In 2012 the main change in the reporting structure of the business areas of the BBVA Group has been the transfer to the United States of the assets and liabilities of a branch in Houston, which previously belonged to Mexico (BBVA Bancomer). This has been done taking into account the geographical nature of the Group’s reporting structure. In addition, other changes have been made that affect other areas and which owing to their irrelevant nature need no comment.

Thus, the composition of the business areas in 2012 is very similar to that existing in the previous year:

  • Spain, which includes: The retail network, with the segments of individual customers, private banking, and small businesses in the domestic market; Corporate and Business Banking (CBB), which handles the needs of SMEs, corporations, government and developers in the country; Corporate & Investment Banking (CIB), which includes activity with large corporations and multinational groups; Global Markets (GM), with the trading floor and distribution business in the domestic market; and other units, among them BBVA Seguros and Asset Management (management of mutual and pension funds in Spain).
  • Eurasia, which includes business in the rest of Europe and Asia. Europe includes BBVA Portugal, Consumer Finance Italia and Portugal, the retail business of the branches in Paris, London and Brussels, the wholesale activity carried out in the region (excluding Spain) and Turkey (including the stake in Garanti). Asia includes all the retail and wholesale business in that continent and the stake in CNCB and CIFH.
  • Mexico: includes the banking, pensions and insurance businesses in the country.
  • United States: encompasses the Group’s business in the United States.
  • South America: includes the banking, pensions and insurance businesses in South America.

As well as the units indicated, all the areas also have allocations of other businesses that also include eliminations and other items not assigned to the units.

Finally, the Corporate Activities area includes the rest of items that are not allocated to the business areas, as in previous years.
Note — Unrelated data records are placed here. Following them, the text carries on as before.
Definition set_username (i : RedisConnectionInfo) (username : bytes) : RedisConnectionInfo :=
  {| info_db := info_db i; info_username := Some username; info_password := info_password i;
     info_protocol := info_protocol i; skip_set_lib_name := skip_set_lib_name i;
     lib_name := lib_name i; lib_ver := lib_ver i |}.
Definition set_password (i : RedisConnectionInfo) (password : bytes) : RedisConnectionInfo :=
  {| info_db := info_db i; info_username := info_username i; info_password := Some password;
     info_protocol := info_protocol i; skip_set_lib_name := skip_set_lib_name i;
     lib_name := lib_name i; lib_ver := lib_ver i |}.
Definition set_protocol (i : RedisConnectionInfo) (protocol : ProtocolVersion) : RedisConnectionInfo :=
  {| info_db := info_db i; info_username := info_username i; info_password := info_password i;
     info_protocol := protocol; skip_set_lib_name := skip_set_lib_name i;
     lib_name := lib_name i; lib_ver := lib_ver i |}.
Definition set_skip_set_lib_name (i : RedisConnectionInfo) : RedisConnectionInfo :=
  {| info_db := info_db i; info_username := info_username i; info_password := info_password i;
     info_protocol := info_protocol i; skip_set_lib_name := true;
     lib_name := lib_name i; lib_ver := lib_ver i |}.
Definition set_lib_name (i : RedisConnectionInfo) (name ver : bytes) : RedisConnectionInfo :=
  {| info_db := info_db i; info_username := info_username i; info_password := info_password i;
     info_protocol := info_protocol i; skip_set_lib_name := false;
     lib_name := Some name; lib_ver := Some ver |}.
Definition set_db (i : RedisConnectionInfo) (db : Z) : RedisConnectionInfo :=
  {| info_db := db; info_username := info_username i; info_password := info_password i;
     info_protocol := info_protocol i; skip_set_lib_name := skip_set_lib_name i;
     lib_name := lib_name i; lib_ver := lib_ver i |}.

(** [socket2::TcpKeepalive]. *)
Record TcpKeepalive := {
  keepalive_time : option Duration; keepalive_interval : option Duration; keepalive_retries : option Z
}.
Record TcpSettings := {
  nodelay : bool; keepalive : option TcpKeepalive; linger_time : option Duration;
  user_timeout : option Duration
}.
Definition TcpSettings_default : TcpSettings :=
  {| nodelay := false; keepalive := None; linger_time := None; user_timeout := None |}.
(** A message that is not returned is an answer that was skipped. *)
Lemma read_step_skipped is_response m c c' : read_step is_response m c = (None, c') ->
  is_answer m = true /\ messages_to_skip c = S (messages_to_skip c').
Proof.
  unfold read_step. pose proof (try_send_skip c m) as Hk. rewrite Hk. intros E.
  unfold is_answer. destruct m as [v|e].
  - destruct (messages_to_skip c); by simplify_eq/=.
  - destruct (as_io_error e) as [[]|]; [done..|]. destruct (messages_to_skip c); by simplify_eq/=.
Qed.

Lemma read_loop_returns is_response l c : (messages_to_skip c < length (answers l))%nat ->
  exists r c', read_loop is_response l c = Return r c'.
Proof.
  revert c. induction l as [|m l IH]; intros c; simpl; [lia|].
  unfold answers. rewrite filter_cons. intros Hlen.
  destruct (read_step _ _ _) as [[r|] c1] eqn:E; [eauto|]. apply IH.
  apply read_step_skipped in E as [Ha Hk]. rewrite Ha in Hlen. simpl in *. unfold answers. lia.
Qed.

(** A request on a connection that skips [k] answers is the [read] after them. *)
Lemma req_command_read cm c : expects_reply cm -> Forall ordinary (incoming c) ->
  writes c = [] -> pubsub c = false ->
  conn_req_command cm c = read true (with_writes c [] (sent c ++ [get_packed_command cm])).
Proof.
  intros [He Hn] Hf Hw Hp. unfold conn_req_command, leave_pubsub.
  erewrite bind_ok by (erewrite bind_ok by done; rewrite Hp; done).
  erewrite bind_ok by (apply send_bytes_ok; [by apply get_packed_command_nonempty|done]).
  rewrite Hn. unfold with_fuel. by apply reply_loop_ordinary.
Qed.

(** [answers] that arrive from the [n]-th on, with [skip] of them for requests
    that were given up: the requests to come are answered from the [n + skip]-th
    on. *)
Lemma session_from cmds c G n : Forall expects_reply cmds -> Forall ordinary (incoming c) ->
  writes c = [] -> pubsub c = false -> answers (incoming c) = drop n G ->
  (length cmds + (n + messages_to_skip c) <= length G)%nat ->
  exists rs c', session cmds c = Return (Ok rs) c' /\ length rs = length cmds /\
    sent c' = sent c ++ map get_packed_command cmds /\
    forall i r, rs !! i = Some r -> is_answer r = true -> G !! (n + messages_to_skip c + i)%nat = Some r.
Proof.
  intros Hc. revert c n. induction Hc as [|cm cmds Hcm Hc IH]; intros c n Hf Hw Hp Hd Hlen; simpl in *.
  { exists [], c. rewrite app_nil_r. done. }
  set (c0 := with_writes c [] (sent c ++ [get_packed_command cm])).
  destruct (read_loop_returns true (incoming c) c0) as (r & c1 & Hr).
  { rewrite Hd, length_drop. simpl. lia. }
  assert (conn_req_command cm c = Return r c1) as Hreq by (by rewrite req_command_read).
  apply read_loop_ordinary in Hr as ((_ & _ & Hp1 & _ & _ & Hw1 & _) & Hs1 & Hf1 & Hr); [|done..].
  simpl in *. rewrite Hd in Hr.
  assert (exists n1, answers (incoming c1) = drop n1 G /\
            (n1 + messages_to_skip c1 = S (n + messages_to_skip c))%nat) as (n1 & Hd1 & Hn1).
  { destruct (is_answer r).
    - destruct Hr as (_ & -> & ->). exists (n + S (messages_to_skip c))%nat.
      rewrite drop_drop. split; [done|lia].
    - destruct Hr as (j & Hj & -> & ->). exists (n + j)%nat. rewrite drop_drop. split; [done|lia]. }
  destruct (IH c1 n1) as (rs & c' & Hses & Hl & Hsent & Hall);
    [done|congruence|congruence|done|lia|].
  exists (r :: rs), c'. split_and!; [|simpl; lia| |].
  - erewrite bind_ok by (unfold attempt; by rewrite Hreq). by erewrite bind_ok by exact Hses.
  - rewrite Hsent, Hs1. by rewrite <- app_assoc.
  - intros [|i] r' Hi Ha; simpl in *.
    + simplify_eq. rewrite Ha, lookup_drop in Hr. rewrite Nat.add_0_r. by destruct Hr as [-> _].
    + rewrite <- (Hall i r' Hi Ha). f_equal. lia.
Qed.
(** ** TCP settings *)

Definition set_nodelay (t : TcpSettings) (b : bool) : TcpSettings :=
  {| nodelay := b; keepalive := keepalive t; linger_time := linger_time t; user_timeout := user_timeout t |}.
Definition set_keepalive (t : TcpSettings) (k : TcpKeepalive) : TcpSettings :=
  {| nodelay := nodelay t; keepalive := Some k; linger_time := linger_time t; user_timeout := user_timeout t |}.
Definition set_linger_time (t : TcpSettings) (d : Duration) : TcpSettings :=
  {| nodelay := nodelay t; keepalive := keepalive t; linger_time := Some d; user_timeout := user_timeout t |}.
Definition set_user_timeout (t : TcpSettings) (d : Duration) : TcpSettings :=
  {| nodelay := nodelay t; keepalive := keepalive t; linger_time := linger_time t; user_timeout := Some d |}.

(** ** Sockets *)

Inductive SocketOption :=
| Nodelay (b : bool)
| Keepalive (k : TcpKeepalive)
| Linger (d : option Duration)
| UserTimeout (d : option Duration)
| ReadTimeout (d : option Duration)
| WriteTimeout (d : option Duration).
These basically include the costs of headquarters with a strictly corporate function, certain allocations to provisions such as early retirements and others also of a corporate nature. Corporate Activities also performs financial management functions for the Group as a whole; essentially management of asset and liability positions for interest rates in the euro-denominated balance sheet and for exchange rates, as well as liquidity and capital management functions. The management of asset and liability interest-rate risk in currencies other than the euro is recorded in the corresponding business areas. Lastly, it includes certain portfolios and assets not linked to customers, with its corresponding revenues and costs, such as the industrial and financial holdings and the Group’s real-estate assets in Spain assigned to headquarter services and foreclosed or purchased assets.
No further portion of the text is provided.